U.S.

‘Hotspotting’ pinpoints low-income areas that need health care the most

Developers are leading effort in Oakland, California, with a blood pressure clinic in low-income housing

Kokavulu Lumukanda, a resident of the California Hotel in Oakland, Calif., gets his blood pressure checked every Tuesday at a clinic set up in the lobby of the low-income housing development.
East Bay Asian Local Development Corporation

For almost a century, the historic California Hotel in West Oakland, California, has been a hot spot showcase for legendary singers like Billy Holiday, B.B. King and James Brown.

Now, the building on Pablo Avenue - that was added to the National Register of Historic Places in 1988 - is no longer a hotel and entertainment venue but home to more than 100 low-income residents in this increasingly diverse community.

But it remains a hot spot – for completely different reasons.

The site was chosen for a blood pressure “hotspotting” pilot program that pinpoints communities with disproportionately high rates of blood pressure problems to improve health care where it’s needed the most. Known in the health care system as “superutilizers,” these high-need patients, who are more likely to go to emergency rooms, account for 30 percent of health care costs.

Every Tuesday, more than half the residents of the California Hotel come to the lobby to have their blood pressure taken, receive nutritional information, exercise advice and so on.

Kokavulu Lumukanda, 67, a retired antiquarian bookseller, has lived there for a year, a place he calls a refuge “from distressed places in the urban American environment.”

Keeping residents healthy helps keep them housed, he said.

“I go every week,” Lumukanda said. “I use it as a benchmark for my overall health. I have hypertension that I’m being treated for and I need to know where these numbers are … Knowing that I have this blood pressure check coming up up every week causes me to adjust my behavior.”

What is most unique about this program is that developers are spearheading the initiative along with health care partners.

“The public health department came out with natural causes of deaths,” said Romi Hall, Healthy Neighborhoods Manager at East Bay Asian Local Development Corporation (EBALDC). “People live 14 years less in that neighborhood than in more affluent areas.”

EBALDC, non-profit affordable housing developer of mixed-income and mixed-use properties throughout Oakland – many in distressed neighborhoods in Chinatown, West Oakland and East Oakland – decided to do more than house people.

The result was the blood pressure “hotspotting” initiative, part of the San Pablo Revitalization Collaborative (SPARC) of residents, the city, bankers, health department, grocery stores and housing organizations.

“We started to look at what we can do to help the community,” Hall said, an effort that starts with health and will expand to arts and culture, quality-of-life issues such as graffiti cleanup, housing and job creation. A grocery store will come to the neighborhood next month.

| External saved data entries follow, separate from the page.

(* ===== verification/Proto.v ===== *)
(** * The messages of proto/fxp.proto

    The records the engine reads and writes, with the field names of the
    protocol; scalar fields are the Rust types prost gives them ([int64] is
    [i64], an enum field is its [i32] number). The header the core puts on every
    message is kept as the pair of its fields. *)

From S2P Require Import Prelude.

(** [PROTOCOL_VERSION] of lib.rs. *)
Definition PROTOCOL_VERSION : string := "2.6".

Record FXPHeader : Type := mkHeader { protocol_version : string; sequence_number : Z }.

(** [google.protobuf.Timestamp]. *)
Record Timestamp : Type := mkTimestamp { ts_seconds : Z; ts_nanos : Z }.

(** ** Enumerations: the numbers the engine writes *)

Inductive ExecutionType : Type :=
| ExecNew | ExecFilled | ExecCanceled | ExecReplaced | ExecRejected | ExecExpired | ExecRestated | ExecOrderStatus.

Definition exec_type_code (t : ExecutionType) : Z :=
  match t with
  | ExecNew => 1 | ExecFilled => 2 | ExecCanceled => 3 | ExecReplaced => 4 | ExecRejected => 5
  | ExecExpired => 6 | ExecRestated => 9 | ExecOrderStatus => 10
  end.

Inductive OrderStatus : Type :=
| OrderNew | OrderFilled | OrderPartiallyFilled | OrderCanceled | OrderRejected | OrderReplaced | OrderExpired.

Definition order_status_code (s : OrderStatus) : Z :=
  match s with
  | OrderNew => 1 | OrderFilled => 3 | OrderPartiallyFilled => 4 | OrderCanceled => 5
  | OrderRejected => 6 | OrderReplaced => 7 | OrderExpired => 8
  end.

#[export] Instance ExecutionType_eq_dec : EqDecision ExecutionType.
Proof. solve_decision. Defined.
#[export] Instance OrderStatus_eq_dec : EqDecision OrderStatus.
Proof. solve_decision. Defined.

Definition SIDE_UNSPECIFIED : Z := 0.
Definition SIDE_BUY : Z := 1.
Definition SIDE_SELL : Z := 2.

(** [MASS_CANCEL_REASON_DISCONNECT]. *)
Definition MASS_CANCEL_DISCONNECT : Z := 2.

(** ** Requests

    Without the fields the core does not read: header, receiver and timestamp. *)

Record NewOrderSingle : Type := mkNewOrder {
  n_order_id : string;
  n_sender : string;
  n_symbol : string;
  n_price : Z;
  n_side : Z;
  n_quantity : Z;
  n_order_type : Z;
  n_time_in_force : Z;
  n_stop_price : Z;
  n_expire_date : string;
  n_account : string;
  n_client_order_id : string;
  n_stp_mode : Z;
  n_stp_group : string;
  n_display_quantity : Z;
}.

Record OrderCancelRequest : Type := mkCancelRequest {
  oc_order_id : string; oc_client_cancel_id : string; oc_sender : string; oc_symbol : string;
}.

Record OrderCancelReplaceRequest : Type := mkReplaceRequest {
  or_order_id : string; or_new_order_id : string; or_client_replace_id : string; or_sender : string; or_symbol : string;
  or_new_price : Z; or_new_quantity : Z; or_new_time_in_force : Z; or_new_stop_price : Z; or_new_display_quantity : option Z;
}.

Record OrderMassCancelRequest : Type := mkMassCancelRequest {
  om_sender : string; om_symbol : string; om_side : Z; om_client_request_id : string; om_reason : Z;
}.

Record SessionControl : Type := mkSessionControl {
  sc_request_id : string; sc_sender : string; sc_opening_call_seconds : Z; sc_symbol : string;
}.

(** ** Reports and market data *)

Record Report : Type := mkReport {
  header : FXPHeader;
  execution_id : string;
  rep_order_id : string;
  rep_symbol : string;
  execution_type : Z;
  order_status : Z;
  execution_price : Z;
  executed_quantity : Z;
  rep_timestamp : Timestamp;
  leaves_quantity : Z;
  avg_px : Z;
  cum_quantity : Z;
  rep_account : string;
  rep_client_order_id : string;
  orig_order_id : string;
  reject_reason_text : string;
  rep_side : Z;
  order_quantity : Z;
  auction : bool;
  rep_display_quantity : Z;
}.

(** [Default::default()] of a report. Its header and timestamp, [None] in the
    source, are empty here: the engine only puts it into the status history in
    front of the report that overwrites it, and a status query shows no report
    without an order id. *)
Definition report_default : Report :=
  mkReport (mkHeader "" 0) "" "" "" 0 0 0 0 (mkTimestamp 0 0) 0 0 0 "" "" "" "" 0 0 false 0.

Record MdChange : Type := mkMdChange { md_update_type : Z; md_price : Z; md_quantity : Z; md_side_code : Z }.

Record MdUpdate : Type := mkMdUpdate {
  md_header : FXPHeader; md_symbol : string; md_changes : list MdChange; md_timestamp : Timestamp;
}.

Record BookEntry : Type := mkBookEntry { entry_price : Z; entry_size : Z; entry_side : Z }.

Record Snapshot : Type := mkSnapshot {
  sn_header : FXPHeader; sn_symbol : string; bid_levels : list BookEntry; ask_levels : list BookEntry;
  bid_ask_spread : Z; total_volume : Z; sn_timestamp : Timestamp;
}.

Record TradeCapture : Type := mkTrade {
  tr_header : FXPHeader; trade_id : string; tr_buy_order_id : string; tr_sell_order_id : string;
  tr_symbol : string; tr_price : Z; tr_quantity : Z; tr_timestamp : Timestamp; tr_aggressor_side : Z;
  tr_seq : Z; is_auction : bool;
}.

Record SessionStatus : Type := mkSessionStatus { ss_symbol : string; ss_phase : Z; ss_timestamp : Timestamp }.

Record AuctionInfo : Type := mkAuctionInfo {
  ai_symbol : string; ai_phase : Z; indicative_price : Z; indicative_volume : Z; imbalance_quantity : Z;
  imbalance_side : Z; reference_price : Z; ai_timestamp : Timestamp;
}.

About 8,000 people live in three neighborhoods along the San Pablo Avenue Corridor and more than half are African American. The other half is a mix of whites, Asians and Latinos.

“That whole corridor is one big hot spot,” said Brenda Goldstein, psychosocial services director at LifeLong Medical Care, a partner in the initiative and a community health center that provides care to about 50,000 resident of low-income communities in Oakland, Berkeley and part of Contra Costa County.

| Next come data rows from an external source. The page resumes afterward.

(* ===== verification/WireSamples.v ===== *)
(** * A concrete message encoding

    The log's theorems hold for any encoding with prost's laws. This is one: a
    message is numbered and the bits of its number are the bytes. *)

From S2P Require Import Prelude BTree Text Bytes Order Session SymbolConfig Proto Reports EventLog.

(** ** Definitions *)

Fixpoint pos_bits (p : positive) : list Z :=
  match p with xH => [1] | xO p => 0 :: pos_bits p | xI p => 1 :: pos_bits p end.

Fixpoint bits_pos (l : list Z) : option positive :=
  match l with
  | [] => None
  | [b] => if b =? 1 then Some xH else None
  | b :: l => (if b =? 1 then xI else xO) <$> bits_pos l
  end.

Definition wire_of (A : Type) `{Countable A} : Wire A :=
  {| encode_to_vec a := pos_bits (encode a); wire_decode l := match bits_pos l with Some p => decode p | None => None end |}.

(** Messages can be numbered. *)
Ltac record_eq := solve_decision.

#[export] Instance NewOrderSingle_eq_dec : EqDecision NewOrderSingle.
Proof. record_eq. Defined.
#[export] Instance OrderCancelRequest_eq_dec : EqDecision OrderCancelRequest.
Proof. record_eq. Defined.
#[export] Instance OrderCancelReplaceRequest_eq_dec : EqDecision OrderCancelReplaceRequest.
Proof. record_eq. Defined.
#[export] Instance OrderMassCancelRequest_eq_dec : EqDecision OrderMassCancelRequest.
Proof. record_eq. Defined.
#[export] Instance SessionControl_eq_dec : EqDecision SessionControl.
Proof. record_eq. Defined.

#[export] Program Instance LogRecord_countable : Countable LogRecord :=
  inj_countable' (fun r => (lr_seq r, lr_seconds r, lr_nanos r, lr_symbol r, lr_kind r, lr_payload r))
    (fun '(a, b, c, d, e, f) => mkLogRecord a b c d e f) _.
Next Obligation. by intros []. Qed.

#[export] Program Instance NewOrderSingle_countable : Countable NewOrderSingle :=
  inj_countable' (fun m => (n_order_id m, n_sender m, n_symbol m, n_price m, n_side m, n_quantity m, n_order_type m, n_time_in_force m,
                            (n_stop_price m, n_expire_date m, n_account m, n_client_order_id m, n_stp_mode m, n_stp_group m, n_display_quantity m)))
    (fun '(a, b, c, d, e, f, g, h, (i, j, k, l, m, n, o)) => mkNewOrder a b c d e f g h i j k l m n o) _.
Next Obligation. by intros []. Qed.

#[export] Program Instance OrderCancelRequest_countable : Countable OrderCancelRequest :=
  inj_countable' (fun m => (oc_order_id m, oc_client_cancel_id m, oc_sender m, oc_symbol m)) (fun '(a, b, c, d) => mkCancelRequest a b c d) _.
Next Obligation. by intros []. Qed.

#[export] Program Instance OrderCancelReplaceRequest_countable : Countable OrderCancelReplaceRequest :=
  inj_countable' (fun m => (or_order_id m, or_new_order_id m, or_client_replace_id m, or_sender m, or_symbol m,
                            (or_new_price m, or_new_quantity m, or_new_time_in_force m, or_new_stop_price m, or_new_display_quantity m)))
    (fun '(a, b, c, d, e, (f, g, h, i, j)) => mkReplaceRequest a b c d e f g h i j) _.
Next Obligation. by intros []. Qed.

#[export] Program Instance OrderMassCancelRequest_countable : Countable OrderMassCancelRequest :=
  inj_countable' (fun m => (om_sender m, om_symbol m, om_side m, om_client_request_id m, om_reason m))
    (fun '(a, b, c, d, e) => mkMassCancelRequest a b c d e) _.
Next Obligation. by intros []. Qed.

#[export] Program Instance SessionControl_countable : Countable SessionControl :=
  inj_countable' (fun m => (sc_request_id m, sc_sender m, sc_opening_call_seconds m, sc_symbol m))
    (fun '(a, b, c, d) => mkSessionControl a b c d) _.
Next Obligation. by intros []. Qed.

#[export] Instance FXPHeader_eq_dec : EqDecision FXPHeader.
Proof. record_eq. Defined.
#[export] Instance Timestamp_eq_dec : EqDecision Timestamp.
Proof. record_eq. Defined.
#[export] Instance Report_eq_dec : EqDecision Report.
Proof. record_eq. Defined.
#[export] Instance TradeCapture_eq_dec : EqDecision TradeCapture.
Proof. record_eq. Defined.
#[export] Instance SessionStatus_eq_dec : EqDecision SessionStatus.
Proof. record_eq. Defined.
#[export] Instance AuctionInfo_eq_dec : EqDecision AuctionInfo.
Proof. record_eq. Defined.

#[export] Program Instance FXPHeader_countable : Countable FXPHeader :=
  inj_countable' (fun h => (protocol_version h, sequence_number h)) (fun '(a, b) => mkHeader a b) _.
Next Obligation. by intros []. Qed.

#[export] Program Instance Timestamp_countable : Countable Timestamp :=
  inj_countable' (fun t => (ts_seconds t, ts_nanos t)) (fun '(a, b) => mkTimestamp a b) _.
Next Obligation. by intros []. Qed.

#[export] Program Instance Report_countable : Countable Report :=
  inj_countable' (fun r => (header r, execution_id r, rep_order_id r, rep_symbol r, execution_type r, order_status r,
                            (execution_price r, executed_quantity r, rep_timestamp r, leaves_quantity r, avg_px r, cum_quantity r, rep_account r),
                            (rep_client_order_id r, orig_order_id r, reject_reason_text r, rep_side r, order_quantity r, auction r, rep_display_quantity r)))
    (fun '(a, b, c, d, e, f, (g, h, i, j, k, l, m), (n, o, p, q, r, s, t)) => mkReport a b c d e f g h i j k l m n o p q r s t) _.
Next Obligation. by intros []. Qed.

#[export] Program Instance TradeCapture_countable : Countable TradeCapture :=
  inj_countable' (fun t => (tr_header t, trade_id t, tr_buy_order_id t, tr_sell_order_id t, tr_symbol t, tr_price t,
                            (tr_quantity t, tr_timestamp t, tr_aggressor_side t, tr_seq t, is_auction t)))
    (fun '(a, b, c, d, e, f, (g, h, i, j, k)) => mkTrade a b c d e f g h i j k) _.
Next Obligation. by intros []. Qed.

#[export] Program Instance SessionStatus_countable : Countable SessionStatus :=
  inj_countable' (fun m => (ss_symbol m, ss_phase m, ss_timestamp m)) (fun '(a, b, c) => mkSessionStatus a b c) _.
Next Obligation. by intros []. Qed.

#[export] Program Instance AuctionInfo_countable : Countable AuctionInfo :=
  inj_countable' (fun m => (ai_symbol m, ai_phase m, indicative_price m, indicative_volume m, imbalance_quantity m, imbalance_side m,
                            reference_price m, ai_timestamp m))
    (fun '(a, b, c, d, e, f, g, h) => mkAuctionInfo a b c d e f g h) _.
Next Obligation. by intros []. Qed.

(** ** Laws *)

Lemma bits_pos_bits p : bits_pos (pos_bits p) = Some p.
Proof.
  induction p as [p IH|p IH|]; [| |done]; simpl; (destruct (pos_bits p) eqn:E; [by destruct p|]); by rewrite IH.
Qed.

Lemma wire_of_laws (A : Type) `{Countable A} : @WireLaws A (wire_of A).
Proof.
  split; intros a; simpl.
  - induction (encode a); simpl; repeat constructor; try done.
  - by rewrite bits_pos_bits, decode_encode.
Qed.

“We try to keep them out of the emergency department,” Goldstein said.

She calls EBALDC’s initiative “amazing.”

“That a housing developer is leading the effort speaks volume to their understanding of the depth of the problem,” she said. “That’s been very exciting. We’re all learning from each other.”

The initiative is inspired by the Camden Coalition of Healthcare Providers in New Jersey, which uses hotspotting to connect underserved communities with heath clinics and support services in their neighborhoods.

Another partner in the Oakland initiative is Sutter Health, a non-profit organization of 26 hospitals, doctors groups and urgent care centers throughout northern California.

“We know the areas that have the highest most vulnerable residents by ZIP code,” said Mindy Landmark, regional lead for community benefit at Sutter Health. “West Oakland is our No. 1 vulnerable ZIP code.”

The collaboration between health groups and housing developers is “pretty remarkable,” she said. “I don’t know a lot of organizations that are looking through a health lens … how health connects to their residents.”

Longtime California Hotel resident Tyana Rose, the mother of a 2.5-year-old son, is unemployed and six months pregnant. She’s a regular visitor to the weekly clinic to get her blood pressure checked.

“I’m learning about food and blood pressure and what we can do to be healthy,” she said. “I go every week. I’m just making sure I’m healthy and the baby is healthy.”